Records supplied Start Marker

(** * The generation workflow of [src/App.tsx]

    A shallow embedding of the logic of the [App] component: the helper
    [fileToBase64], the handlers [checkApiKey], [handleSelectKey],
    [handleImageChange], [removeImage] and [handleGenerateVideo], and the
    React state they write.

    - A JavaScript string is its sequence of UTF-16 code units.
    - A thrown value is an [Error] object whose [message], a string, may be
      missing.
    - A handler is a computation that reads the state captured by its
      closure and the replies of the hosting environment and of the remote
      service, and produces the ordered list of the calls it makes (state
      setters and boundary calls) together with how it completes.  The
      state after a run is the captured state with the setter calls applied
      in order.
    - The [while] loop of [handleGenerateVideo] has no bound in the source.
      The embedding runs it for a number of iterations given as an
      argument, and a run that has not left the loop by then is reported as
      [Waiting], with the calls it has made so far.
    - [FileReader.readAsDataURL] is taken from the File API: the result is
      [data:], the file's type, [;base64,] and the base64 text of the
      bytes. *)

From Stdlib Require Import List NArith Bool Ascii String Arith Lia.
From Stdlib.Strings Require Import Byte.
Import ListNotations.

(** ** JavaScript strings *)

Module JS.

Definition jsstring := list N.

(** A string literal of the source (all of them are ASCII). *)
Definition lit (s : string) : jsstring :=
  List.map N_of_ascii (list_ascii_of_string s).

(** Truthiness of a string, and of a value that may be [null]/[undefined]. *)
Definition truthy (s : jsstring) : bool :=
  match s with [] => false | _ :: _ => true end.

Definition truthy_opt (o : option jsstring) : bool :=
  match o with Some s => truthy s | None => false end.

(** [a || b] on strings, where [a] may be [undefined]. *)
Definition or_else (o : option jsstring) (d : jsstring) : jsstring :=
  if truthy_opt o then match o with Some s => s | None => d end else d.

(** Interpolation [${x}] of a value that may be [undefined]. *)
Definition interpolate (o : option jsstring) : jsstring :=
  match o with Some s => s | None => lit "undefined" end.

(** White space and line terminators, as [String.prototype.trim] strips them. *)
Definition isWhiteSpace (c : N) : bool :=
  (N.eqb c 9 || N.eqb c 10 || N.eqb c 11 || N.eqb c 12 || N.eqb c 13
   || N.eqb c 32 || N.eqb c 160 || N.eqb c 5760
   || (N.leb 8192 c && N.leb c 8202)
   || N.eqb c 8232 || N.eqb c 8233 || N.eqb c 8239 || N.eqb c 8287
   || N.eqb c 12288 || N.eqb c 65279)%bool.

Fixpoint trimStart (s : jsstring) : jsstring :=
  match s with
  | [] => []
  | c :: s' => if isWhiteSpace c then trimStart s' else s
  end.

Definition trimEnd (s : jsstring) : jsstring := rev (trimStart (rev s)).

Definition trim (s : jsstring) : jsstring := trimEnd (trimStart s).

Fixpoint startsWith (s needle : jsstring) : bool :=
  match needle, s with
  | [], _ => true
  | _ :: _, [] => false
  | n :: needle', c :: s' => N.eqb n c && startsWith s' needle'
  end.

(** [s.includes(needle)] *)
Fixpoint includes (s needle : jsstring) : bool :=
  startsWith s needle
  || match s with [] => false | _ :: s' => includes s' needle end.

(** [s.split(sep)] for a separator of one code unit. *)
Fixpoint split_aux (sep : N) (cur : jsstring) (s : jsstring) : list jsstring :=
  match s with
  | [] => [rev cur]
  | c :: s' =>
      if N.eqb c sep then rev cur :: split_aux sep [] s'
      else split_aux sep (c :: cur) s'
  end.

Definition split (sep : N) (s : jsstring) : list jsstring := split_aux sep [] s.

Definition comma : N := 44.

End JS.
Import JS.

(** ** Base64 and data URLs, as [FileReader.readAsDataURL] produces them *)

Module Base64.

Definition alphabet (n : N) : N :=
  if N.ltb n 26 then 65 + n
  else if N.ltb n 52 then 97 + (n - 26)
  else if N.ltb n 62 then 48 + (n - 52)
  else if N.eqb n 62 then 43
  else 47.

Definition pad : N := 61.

Records supplied End Marker
Records supplied Start Marker

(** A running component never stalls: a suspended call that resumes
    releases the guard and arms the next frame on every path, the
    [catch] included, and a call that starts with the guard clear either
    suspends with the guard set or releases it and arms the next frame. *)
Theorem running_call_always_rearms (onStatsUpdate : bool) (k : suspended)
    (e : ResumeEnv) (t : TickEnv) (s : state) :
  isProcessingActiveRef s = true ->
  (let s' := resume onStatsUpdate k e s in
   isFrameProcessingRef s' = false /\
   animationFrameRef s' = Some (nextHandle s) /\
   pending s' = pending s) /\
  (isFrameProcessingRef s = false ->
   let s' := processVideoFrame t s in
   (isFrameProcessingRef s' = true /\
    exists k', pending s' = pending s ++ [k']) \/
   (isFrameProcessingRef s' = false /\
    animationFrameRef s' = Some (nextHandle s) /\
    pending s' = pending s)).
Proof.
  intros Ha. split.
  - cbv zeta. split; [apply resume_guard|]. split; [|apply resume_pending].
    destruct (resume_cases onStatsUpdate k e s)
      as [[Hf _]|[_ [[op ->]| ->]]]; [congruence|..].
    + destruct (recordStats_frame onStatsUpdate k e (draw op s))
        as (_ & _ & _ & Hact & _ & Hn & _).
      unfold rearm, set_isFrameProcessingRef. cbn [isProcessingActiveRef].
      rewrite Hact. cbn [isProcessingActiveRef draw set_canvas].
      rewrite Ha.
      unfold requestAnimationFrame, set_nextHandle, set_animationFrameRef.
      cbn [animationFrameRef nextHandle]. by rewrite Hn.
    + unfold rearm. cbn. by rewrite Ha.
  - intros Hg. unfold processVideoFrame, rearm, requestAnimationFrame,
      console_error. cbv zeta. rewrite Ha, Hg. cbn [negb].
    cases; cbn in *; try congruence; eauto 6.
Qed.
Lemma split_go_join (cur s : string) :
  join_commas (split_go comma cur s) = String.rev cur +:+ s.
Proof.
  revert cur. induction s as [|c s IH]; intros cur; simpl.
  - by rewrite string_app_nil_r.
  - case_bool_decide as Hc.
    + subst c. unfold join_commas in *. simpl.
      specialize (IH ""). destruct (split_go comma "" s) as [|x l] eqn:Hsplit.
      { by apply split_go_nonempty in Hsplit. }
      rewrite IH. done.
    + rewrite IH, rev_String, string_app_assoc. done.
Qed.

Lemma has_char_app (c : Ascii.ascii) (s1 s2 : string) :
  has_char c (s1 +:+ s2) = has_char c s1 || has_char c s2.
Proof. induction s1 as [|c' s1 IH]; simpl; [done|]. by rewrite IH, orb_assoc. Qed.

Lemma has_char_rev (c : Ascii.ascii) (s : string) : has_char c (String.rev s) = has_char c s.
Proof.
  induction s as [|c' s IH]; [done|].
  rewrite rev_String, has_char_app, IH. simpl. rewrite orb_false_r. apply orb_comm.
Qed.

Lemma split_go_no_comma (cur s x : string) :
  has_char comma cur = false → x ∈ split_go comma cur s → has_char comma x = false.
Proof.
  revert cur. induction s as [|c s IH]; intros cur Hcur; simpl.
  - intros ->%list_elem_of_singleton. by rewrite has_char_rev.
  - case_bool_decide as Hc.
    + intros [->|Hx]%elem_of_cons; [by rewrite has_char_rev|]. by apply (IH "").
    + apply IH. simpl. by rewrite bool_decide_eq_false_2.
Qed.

Records supplied End Marker

§ **Work to complete**
Among the records above, find each line holding "draw" and list it.

§ **Expected output**
    + destruct (recordStats_frame onStatsUpdate k e (draw op s))
      rewrite Hact. cbn [isProcessingActiveRef draw set_canvas].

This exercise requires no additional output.